● **Input material**

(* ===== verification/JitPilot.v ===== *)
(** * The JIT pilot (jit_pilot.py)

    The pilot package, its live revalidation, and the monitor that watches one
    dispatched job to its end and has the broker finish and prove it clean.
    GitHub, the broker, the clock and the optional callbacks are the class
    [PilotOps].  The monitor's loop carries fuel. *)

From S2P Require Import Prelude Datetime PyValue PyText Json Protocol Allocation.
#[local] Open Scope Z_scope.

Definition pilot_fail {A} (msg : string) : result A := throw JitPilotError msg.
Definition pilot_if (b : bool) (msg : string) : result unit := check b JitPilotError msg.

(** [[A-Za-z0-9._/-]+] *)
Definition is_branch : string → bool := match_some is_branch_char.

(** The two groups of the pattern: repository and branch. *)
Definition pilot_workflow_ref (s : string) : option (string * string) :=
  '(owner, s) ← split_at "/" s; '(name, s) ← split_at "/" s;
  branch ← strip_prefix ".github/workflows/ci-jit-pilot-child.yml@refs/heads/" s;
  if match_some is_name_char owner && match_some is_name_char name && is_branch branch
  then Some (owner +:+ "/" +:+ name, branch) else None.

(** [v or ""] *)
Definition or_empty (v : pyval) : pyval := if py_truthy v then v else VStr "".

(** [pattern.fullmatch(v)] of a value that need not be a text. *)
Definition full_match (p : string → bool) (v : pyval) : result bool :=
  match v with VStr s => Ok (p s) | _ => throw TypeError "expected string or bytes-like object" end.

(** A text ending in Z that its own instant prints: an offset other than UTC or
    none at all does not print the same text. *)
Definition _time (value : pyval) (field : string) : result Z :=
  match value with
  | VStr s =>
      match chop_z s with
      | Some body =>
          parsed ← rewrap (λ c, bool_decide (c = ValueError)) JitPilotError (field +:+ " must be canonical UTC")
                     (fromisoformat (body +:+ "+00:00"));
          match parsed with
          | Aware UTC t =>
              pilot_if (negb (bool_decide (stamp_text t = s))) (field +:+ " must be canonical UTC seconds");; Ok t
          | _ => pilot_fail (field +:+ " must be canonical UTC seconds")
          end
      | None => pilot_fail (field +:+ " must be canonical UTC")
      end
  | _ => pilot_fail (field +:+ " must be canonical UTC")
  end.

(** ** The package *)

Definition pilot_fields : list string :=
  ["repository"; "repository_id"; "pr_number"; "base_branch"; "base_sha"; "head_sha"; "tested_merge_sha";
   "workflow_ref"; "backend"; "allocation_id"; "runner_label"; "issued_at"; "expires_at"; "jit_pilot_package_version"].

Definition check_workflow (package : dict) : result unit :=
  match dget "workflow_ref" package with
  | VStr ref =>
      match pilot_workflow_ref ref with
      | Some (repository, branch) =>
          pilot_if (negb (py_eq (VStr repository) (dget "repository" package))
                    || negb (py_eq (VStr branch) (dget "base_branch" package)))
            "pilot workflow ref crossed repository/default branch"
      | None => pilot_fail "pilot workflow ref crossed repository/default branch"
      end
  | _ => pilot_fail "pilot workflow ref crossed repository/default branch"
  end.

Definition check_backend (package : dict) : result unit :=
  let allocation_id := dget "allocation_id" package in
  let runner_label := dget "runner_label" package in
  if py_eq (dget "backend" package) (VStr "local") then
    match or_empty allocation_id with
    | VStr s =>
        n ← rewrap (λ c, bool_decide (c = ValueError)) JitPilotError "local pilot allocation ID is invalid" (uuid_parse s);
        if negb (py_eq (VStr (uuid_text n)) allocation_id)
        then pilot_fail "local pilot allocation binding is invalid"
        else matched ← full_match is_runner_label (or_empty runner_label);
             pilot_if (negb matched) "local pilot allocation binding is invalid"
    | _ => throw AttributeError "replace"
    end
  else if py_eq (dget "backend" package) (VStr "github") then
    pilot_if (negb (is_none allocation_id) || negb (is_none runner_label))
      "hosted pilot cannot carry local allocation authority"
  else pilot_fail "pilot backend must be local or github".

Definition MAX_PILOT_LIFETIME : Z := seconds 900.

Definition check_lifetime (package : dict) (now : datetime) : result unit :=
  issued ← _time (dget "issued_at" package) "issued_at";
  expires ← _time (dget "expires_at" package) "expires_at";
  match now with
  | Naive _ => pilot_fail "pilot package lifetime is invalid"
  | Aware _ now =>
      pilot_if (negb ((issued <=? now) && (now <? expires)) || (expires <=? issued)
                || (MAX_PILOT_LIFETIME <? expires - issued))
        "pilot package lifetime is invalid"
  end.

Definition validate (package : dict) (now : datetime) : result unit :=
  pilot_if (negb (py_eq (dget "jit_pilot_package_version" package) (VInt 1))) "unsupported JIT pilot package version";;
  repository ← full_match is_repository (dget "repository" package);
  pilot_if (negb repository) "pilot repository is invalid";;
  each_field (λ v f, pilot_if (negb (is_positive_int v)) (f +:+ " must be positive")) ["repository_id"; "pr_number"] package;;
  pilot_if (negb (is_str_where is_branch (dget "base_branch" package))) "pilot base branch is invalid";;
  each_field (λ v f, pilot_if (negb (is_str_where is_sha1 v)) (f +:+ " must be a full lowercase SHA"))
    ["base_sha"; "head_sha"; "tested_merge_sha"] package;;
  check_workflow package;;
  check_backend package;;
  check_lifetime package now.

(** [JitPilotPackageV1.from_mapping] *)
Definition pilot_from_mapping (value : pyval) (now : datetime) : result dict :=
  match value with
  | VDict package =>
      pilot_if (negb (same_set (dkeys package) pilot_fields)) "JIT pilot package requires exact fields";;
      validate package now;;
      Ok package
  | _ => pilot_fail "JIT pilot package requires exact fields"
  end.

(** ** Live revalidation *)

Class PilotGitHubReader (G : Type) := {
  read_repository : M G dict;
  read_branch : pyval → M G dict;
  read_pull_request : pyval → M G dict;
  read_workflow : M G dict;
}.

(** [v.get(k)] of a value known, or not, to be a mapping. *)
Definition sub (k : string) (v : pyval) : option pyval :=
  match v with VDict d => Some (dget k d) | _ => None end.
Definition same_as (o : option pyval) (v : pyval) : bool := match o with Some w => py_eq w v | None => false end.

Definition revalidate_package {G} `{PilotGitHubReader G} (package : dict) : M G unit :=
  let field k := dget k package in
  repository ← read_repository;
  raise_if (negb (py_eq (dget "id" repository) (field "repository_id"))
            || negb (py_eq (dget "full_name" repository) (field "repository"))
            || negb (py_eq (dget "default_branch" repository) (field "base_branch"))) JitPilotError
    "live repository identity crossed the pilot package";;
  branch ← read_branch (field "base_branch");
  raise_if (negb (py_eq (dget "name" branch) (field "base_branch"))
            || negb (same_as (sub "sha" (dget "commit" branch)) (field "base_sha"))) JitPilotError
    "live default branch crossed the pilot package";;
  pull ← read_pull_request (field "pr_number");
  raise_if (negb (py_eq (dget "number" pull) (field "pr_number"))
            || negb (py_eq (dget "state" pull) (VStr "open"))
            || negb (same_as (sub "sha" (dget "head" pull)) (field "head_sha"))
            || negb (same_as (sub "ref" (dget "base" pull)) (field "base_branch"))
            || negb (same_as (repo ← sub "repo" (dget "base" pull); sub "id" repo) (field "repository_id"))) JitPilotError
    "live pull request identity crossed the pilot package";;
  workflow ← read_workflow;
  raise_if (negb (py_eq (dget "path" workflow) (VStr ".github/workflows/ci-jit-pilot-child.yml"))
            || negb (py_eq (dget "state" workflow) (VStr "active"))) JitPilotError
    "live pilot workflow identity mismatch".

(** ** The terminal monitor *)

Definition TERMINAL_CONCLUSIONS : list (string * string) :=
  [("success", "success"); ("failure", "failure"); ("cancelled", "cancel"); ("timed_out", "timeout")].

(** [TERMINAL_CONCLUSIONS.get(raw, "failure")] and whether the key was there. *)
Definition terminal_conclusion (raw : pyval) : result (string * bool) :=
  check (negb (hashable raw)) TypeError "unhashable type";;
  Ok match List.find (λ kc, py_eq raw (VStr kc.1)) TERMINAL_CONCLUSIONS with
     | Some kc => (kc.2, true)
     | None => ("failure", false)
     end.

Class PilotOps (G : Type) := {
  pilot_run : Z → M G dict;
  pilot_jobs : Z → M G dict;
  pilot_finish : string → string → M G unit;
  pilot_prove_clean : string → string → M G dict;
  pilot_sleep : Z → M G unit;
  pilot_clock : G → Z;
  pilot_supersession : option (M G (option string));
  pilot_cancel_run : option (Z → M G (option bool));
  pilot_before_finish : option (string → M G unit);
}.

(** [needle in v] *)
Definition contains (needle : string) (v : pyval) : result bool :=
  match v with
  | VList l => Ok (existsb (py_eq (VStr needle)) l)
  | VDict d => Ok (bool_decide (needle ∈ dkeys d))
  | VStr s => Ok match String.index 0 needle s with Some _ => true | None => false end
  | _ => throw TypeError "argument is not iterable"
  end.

==

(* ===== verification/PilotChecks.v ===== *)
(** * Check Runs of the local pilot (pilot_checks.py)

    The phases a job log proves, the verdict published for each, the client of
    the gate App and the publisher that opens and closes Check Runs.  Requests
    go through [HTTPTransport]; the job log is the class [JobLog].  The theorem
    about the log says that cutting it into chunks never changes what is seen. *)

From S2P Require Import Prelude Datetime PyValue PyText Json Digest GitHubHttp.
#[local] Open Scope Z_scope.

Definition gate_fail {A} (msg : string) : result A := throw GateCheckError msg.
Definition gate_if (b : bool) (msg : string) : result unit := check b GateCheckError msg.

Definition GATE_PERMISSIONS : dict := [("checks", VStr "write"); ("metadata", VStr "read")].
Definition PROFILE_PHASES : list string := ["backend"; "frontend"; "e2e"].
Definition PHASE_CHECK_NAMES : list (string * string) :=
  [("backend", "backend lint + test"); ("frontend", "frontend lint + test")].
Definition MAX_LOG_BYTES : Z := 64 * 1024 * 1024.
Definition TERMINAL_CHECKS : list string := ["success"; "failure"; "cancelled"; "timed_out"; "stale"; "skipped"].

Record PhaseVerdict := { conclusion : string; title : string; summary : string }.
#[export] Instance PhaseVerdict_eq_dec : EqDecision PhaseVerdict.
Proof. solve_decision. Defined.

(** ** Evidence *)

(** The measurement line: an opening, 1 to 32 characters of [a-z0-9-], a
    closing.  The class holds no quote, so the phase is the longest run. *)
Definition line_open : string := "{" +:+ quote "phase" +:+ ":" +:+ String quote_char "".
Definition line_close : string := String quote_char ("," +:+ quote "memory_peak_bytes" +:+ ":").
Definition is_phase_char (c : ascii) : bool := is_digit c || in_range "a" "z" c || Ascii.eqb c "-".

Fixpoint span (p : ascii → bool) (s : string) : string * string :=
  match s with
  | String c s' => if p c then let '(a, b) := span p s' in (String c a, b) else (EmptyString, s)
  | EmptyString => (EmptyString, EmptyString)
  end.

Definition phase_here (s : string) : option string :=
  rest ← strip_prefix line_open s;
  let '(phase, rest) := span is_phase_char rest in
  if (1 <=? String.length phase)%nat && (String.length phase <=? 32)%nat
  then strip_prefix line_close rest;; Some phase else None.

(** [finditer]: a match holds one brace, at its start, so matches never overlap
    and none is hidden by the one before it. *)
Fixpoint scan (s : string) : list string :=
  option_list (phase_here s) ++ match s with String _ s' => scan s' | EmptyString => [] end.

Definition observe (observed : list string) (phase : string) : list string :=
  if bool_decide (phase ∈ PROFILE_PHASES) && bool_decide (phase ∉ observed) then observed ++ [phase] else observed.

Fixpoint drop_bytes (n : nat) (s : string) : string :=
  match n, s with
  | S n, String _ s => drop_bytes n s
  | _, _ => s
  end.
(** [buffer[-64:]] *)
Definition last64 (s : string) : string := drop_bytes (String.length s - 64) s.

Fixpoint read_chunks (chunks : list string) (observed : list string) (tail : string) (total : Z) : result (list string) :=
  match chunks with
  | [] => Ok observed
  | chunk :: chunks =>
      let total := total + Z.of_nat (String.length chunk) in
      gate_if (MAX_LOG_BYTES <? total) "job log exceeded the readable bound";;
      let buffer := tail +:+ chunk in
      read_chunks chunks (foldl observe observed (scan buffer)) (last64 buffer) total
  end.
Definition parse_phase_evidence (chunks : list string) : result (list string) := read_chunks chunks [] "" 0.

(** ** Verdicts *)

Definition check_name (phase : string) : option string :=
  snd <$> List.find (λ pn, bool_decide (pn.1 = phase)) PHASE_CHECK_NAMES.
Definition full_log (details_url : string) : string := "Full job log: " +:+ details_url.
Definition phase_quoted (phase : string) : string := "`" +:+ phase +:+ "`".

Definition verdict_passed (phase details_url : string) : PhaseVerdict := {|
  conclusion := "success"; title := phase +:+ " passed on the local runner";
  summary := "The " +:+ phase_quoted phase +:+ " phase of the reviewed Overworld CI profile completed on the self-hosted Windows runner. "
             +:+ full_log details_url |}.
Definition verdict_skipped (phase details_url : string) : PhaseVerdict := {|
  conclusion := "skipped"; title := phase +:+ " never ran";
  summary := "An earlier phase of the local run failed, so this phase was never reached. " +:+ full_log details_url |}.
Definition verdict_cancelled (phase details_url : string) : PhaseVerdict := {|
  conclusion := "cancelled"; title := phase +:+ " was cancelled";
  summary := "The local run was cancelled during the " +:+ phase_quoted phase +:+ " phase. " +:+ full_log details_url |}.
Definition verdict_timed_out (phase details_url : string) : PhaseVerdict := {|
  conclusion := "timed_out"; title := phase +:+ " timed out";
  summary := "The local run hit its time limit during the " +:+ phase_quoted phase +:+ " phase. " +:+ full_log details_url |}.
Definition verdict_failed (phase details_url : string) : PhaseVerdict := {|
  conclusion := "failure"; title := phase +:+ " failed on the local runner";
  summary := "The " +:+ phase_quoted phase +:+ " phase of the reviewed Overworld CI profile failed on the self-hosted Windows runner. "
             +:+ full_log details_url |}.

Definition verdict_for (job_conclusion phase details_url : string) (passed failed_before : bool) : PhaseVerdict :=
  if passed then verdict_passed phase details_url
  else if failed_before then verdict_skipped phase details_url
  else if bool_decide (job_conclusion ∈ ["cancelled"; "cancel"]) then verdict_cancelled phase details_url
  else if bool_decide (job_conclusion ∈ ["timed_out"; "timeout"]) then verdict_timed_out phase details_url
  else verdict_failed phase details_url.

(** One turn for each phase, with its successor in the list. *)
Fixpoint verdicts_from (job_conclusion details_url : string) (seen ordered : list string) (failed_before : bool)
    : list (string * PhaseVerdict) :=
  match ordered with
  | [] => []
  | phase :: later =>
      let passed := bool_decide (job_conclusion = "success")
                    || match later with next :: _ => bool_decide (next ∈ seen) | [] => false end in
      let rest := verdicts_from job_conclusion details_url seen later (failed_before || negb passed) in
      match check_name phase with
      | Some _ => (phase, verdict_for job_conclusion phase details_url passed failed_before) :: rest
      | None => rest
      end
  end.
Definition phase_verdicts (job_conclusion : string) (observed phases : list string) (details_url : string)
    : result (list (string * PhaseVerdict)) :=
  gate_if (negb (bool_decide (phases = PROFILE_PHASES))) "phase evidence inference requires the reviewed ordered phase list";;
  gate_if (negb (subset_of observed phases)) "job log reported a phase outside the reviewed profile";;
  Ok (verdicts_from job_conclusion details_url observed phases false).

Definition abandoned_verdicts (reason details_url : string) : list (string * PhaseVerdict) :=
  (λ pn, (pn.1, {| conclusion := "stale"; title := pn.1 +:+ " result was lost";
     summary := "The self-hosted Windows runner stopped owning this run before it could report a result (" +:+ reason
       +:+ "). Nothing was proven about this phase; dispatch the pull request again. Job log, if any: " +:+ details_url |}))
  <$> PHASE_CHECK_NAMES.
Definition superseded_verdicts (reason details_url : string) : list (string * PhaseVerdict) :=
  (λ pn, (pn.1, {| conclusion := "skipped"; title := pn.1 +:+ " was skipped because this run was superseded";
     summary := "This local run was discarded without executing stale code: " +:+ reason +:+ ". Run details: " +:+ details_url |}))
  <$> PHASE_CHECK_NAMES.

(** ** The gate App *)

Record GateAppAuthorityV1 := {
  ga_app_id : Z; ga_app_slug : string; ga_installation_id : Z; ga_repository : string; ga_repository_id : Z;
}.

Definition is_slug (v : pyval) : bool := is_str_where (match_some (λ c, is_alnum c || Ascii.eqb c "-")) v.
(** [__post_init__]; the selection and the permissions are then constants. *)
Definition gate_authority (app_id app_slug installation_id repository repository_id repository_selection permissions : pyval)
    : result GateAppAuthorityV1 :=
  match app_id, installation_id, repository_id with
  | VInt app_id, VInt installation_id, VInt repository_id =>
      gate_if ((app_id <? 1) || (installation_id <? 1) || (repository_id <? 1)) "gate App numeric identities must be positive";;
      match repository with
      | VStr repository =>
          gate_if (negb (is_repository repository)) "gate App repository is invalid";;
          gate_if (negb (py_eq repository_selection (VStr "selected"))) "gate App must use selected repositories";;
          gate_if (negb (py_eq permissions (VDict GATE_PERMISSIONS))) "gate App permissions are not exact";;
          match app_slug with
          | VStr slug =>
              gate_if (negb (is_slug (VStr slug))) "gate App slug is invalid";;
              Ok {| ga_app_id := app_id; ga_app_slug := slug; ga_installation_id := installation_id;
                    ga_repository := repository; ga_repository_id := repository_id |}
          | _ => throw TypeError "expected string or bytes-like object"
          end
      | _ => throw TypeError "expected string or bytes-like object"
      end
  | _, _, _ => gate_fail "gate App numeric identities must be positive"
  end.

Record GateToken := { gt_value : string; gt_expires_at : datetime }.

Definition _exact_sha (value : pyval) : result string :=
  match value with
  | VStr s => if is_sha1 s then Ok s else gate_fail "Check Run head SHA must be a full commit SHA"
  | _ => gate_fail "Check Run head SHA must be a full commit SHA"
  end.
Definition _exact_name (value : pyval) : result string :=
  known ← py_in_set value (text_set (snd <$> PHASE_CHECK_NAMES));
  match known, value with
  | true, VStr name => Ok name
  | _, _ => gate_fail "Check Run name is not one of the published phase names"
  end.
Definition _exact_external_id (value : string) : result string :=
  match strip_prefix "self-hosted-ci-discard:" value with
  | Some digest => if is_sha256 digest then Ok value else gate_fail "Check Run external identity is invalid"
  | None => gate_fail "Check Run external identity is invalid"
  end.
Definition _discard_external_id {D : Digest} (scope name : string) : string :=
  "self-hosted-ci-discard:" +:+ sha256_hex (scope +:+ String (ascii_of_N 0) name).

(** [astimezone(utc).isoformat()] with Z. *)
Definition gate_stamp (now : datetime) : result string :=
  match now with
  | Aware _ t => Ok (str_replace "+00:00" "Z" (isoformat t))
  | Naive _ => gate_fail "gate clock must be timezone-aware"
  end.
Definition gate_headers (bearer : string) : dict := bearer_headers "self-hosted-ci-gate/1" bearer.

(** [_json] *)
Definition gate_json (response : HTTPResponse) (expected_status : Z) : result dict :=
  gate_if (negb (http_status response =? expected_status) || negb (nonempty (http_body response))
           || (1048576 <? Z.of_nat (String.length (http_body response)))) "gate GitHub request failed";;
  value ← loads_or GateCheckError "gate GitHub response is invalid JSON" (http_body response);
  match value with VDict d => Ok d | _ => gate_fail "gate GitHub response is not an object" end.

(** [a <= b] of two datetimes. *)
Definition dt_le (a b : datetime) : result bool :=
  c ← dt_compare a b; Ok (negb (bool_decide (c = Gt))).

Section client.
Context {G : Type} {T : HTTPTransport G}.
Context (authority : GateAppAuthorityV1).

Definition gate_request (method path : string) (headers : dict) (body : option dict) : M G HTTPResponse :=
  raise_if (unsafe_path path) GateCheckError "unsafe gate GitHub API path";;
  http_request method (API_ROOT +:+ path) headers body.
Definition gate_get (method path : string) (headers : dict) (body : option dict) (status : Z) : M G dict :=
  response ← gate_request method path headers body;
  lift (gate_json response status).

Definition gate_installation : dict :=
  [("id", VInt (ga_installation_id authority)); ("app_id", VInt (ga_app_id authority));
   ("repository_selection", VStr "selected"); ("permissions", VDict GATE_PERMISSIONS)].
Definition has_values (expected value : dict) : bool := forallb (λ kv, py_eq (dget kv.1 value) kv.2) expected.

==

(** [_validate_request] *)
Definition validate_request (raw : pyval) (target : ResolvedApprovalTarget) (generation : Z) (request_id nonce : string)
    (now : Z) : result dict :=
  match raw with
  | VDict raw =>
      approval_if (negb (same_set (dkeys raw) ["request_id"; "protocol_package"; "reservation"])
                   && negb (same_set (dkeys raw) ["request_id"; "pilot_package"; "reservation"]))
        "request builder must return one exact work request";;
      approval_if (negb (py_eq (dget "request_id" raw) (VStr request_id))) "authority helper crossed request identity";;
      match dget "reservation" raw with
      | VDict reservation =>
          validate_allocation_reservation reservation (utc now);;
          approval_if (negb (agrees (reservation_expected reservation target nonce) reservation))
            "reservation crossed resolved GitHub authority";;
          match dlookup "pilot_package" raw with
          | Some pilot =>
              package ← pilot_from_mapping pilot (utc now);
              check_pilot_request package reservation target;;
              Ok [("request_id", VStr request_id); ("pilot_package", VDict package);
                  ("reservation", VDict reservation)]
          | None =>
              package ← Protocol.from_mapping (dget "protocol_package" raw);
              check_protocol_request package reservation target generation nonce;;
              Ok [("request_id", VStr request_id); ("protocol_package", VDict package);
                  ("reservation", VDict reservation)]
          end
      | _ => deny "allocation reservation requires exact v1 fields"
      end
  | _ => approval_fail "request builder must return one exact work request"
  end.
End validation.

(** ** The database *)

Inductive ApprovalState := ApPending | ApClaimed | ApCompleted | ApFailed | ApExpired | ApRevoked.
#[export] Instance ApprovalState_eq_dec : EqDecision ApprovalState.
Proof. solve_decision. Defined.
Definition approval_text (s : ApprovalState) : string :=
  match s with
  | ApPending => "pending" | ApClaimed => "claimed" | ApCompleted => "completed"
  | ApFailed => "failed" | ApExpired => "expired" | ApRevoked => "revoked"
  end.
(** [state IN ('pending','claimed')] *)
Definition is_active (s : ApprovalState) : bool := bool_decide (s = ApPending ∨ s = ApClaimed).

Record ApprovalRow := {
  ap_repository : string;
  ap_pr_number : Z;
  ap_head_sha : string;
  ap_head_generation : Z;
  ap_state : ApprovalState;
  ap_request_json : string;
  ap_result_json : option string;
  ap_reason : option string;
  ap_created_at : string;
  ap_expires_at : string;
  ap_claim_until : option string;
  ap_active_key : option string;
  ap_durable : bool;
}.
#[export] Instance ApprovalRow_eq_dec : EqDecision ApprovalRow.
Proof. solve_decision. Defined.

● **Task statement**
Take the lines above from the one containing "(** The measurement" to the one containing "if bool_decide (phase" and retype them exactly, both ends included, with nothing added.

● **Solution below**
(** The measurement line: an opening, 1 to 32 characters of [a-z0-9-], a
    closing.  The class holds no quote, so the phase is the longest run. *)
Definition line_open : string := "{" +:+ quote "phase" +:+ ":" +:+ String quote_char "".
Definition line_close : string := String quote_char ("," +:+ quote "memory_peak_bytes" +:+ ":").
Definition is_phase_char (c : ascii) : bool := is_digit c || in_range "a" "z" c || Ascii.eqb c "-".

Fixpoint span (p : ascii → bool) (s : string) : string * string :=
  match s with
  | String c s' => if p c then let '(a, b) := span p s' in (String c a, b) else (EmptyString, s)
  | EmptyString => (EmptyString, EmptyString)
  end.

Definition phase_here (s : string) : option string :=
  rest ← strip_prefix line_open s;
  let '(phase, rest) := span is_phase_char rest in
  if (1 <=? String.length phase)%nat && (String.length phase <=? 32)%nat
  then strip_prefix line_close rest;; Some phase else None.

(** [finditer]: a match holds one brace, at its start, so matches never overlap
    and none is hidden by the one before it. *)
Fixpoint scan (s : string) : list string :=
  option_list (phase_here s) ++ match s with String _ s' => scan s' | EmptyString => [] end.

Definition observe (observed : list string) (phase : string) : list string :=
  if bool_decide (phase ∈ PROFILE_PHASES) && bool_decide (phase ∉ observed) then observed ++ [phase] else observed.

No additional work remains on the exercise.